Supplied records: Begin
(** * Generalized Deutsch-Jozsa: the circuit builders of [Circuit.py]

    The Python module builds gate sequences through the circuit object of
    the quantum library ([qc.x], [qc.h], [qc.mcx], [qc.compose],
    [qc.measure]) and hands the finished circuit to a simulator backend.

    - Part 1 embeds the three functions of [Circuit.py] over a circuit
      record that stores the appended instructions in order.
    - Part 2 gives the gates their meaning on a dense amplitude vector, as
      section 4.2 of the specification describes the gate engine, and the
      measurement and sampling of section 4.4.
    - Part 3 holds the lemmas and the theorems about the claims. *)

From Stdlib Require Import ZArith List Bool Lia String Ascii QArith.
Import ListNotations.
Open Scope Z_scope.

(* ================================================================= *)
(** ** Part 1: Python values, exceptions and the circuit object *)

(** Exceptions that can leave the functions of the module.  [Raised] is an
    exception thrown by the caller's function [f]; its payload identifies
    it, so that "propagated unchanged" can be stated. *)
Inductive PyExn : Type :=
| TypeError
| CircuitError
| ShotCountInvalid
| Raised (payload : Z).

(** A Python call either raises or returns. *)
Definition result (A : Type) : Type := (PyExn + A)%type.

Definition ret {A : Type} (a : A) : result A := inr a.
Definition raise {A : Type} (e : PyExn) : result A := inl e.

Definition bind {A B : Type} (m : result A) (k : A -> result B) : result B :=
  match m with
  | inl e => inl e
  | inr a => k a
  end.

Notation "x <- m ;; k" := (bind m (fun x => k))
  (at level 61, m at next level, right associativity).

(** [range(k)] for an integer [k]: [0, 1, ..., k-1], empty when [k <= 0]. *)
Definition range (k : Z) : list Z := map Z.of_nat (seq 0 (Z.to_nat k)).

(** [range(2 ** n)].  For a negative [n], [2 ** n] is a float and [range]
    raises [TypeError]. *)
Definition range_pow2 (n : Z) : result (list Z) :=
  if n <? 0 then raise TypeError else ret (range (2 ^ n)).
Supplied records: End
### Your task
Review the preceding data and report every line that includes the string "Definition".

### Output of the exercise
Definition result (A : Type) : Type := (PyExn + A)%type.
Definition ret {A : Type} (a : A) : result A := inr a.
Definition raise {A : Type} (e : PyExn) : result A := inl e.
Definition bind {A B : Type} (m : result A) (k : A -> result B) : result B :=
Definition range (k : Z) : list Z := map Z.of_nat (seq 0 (Z.to_nat k)).
Definition range_pow2 (n : Z) : result (list Z) :=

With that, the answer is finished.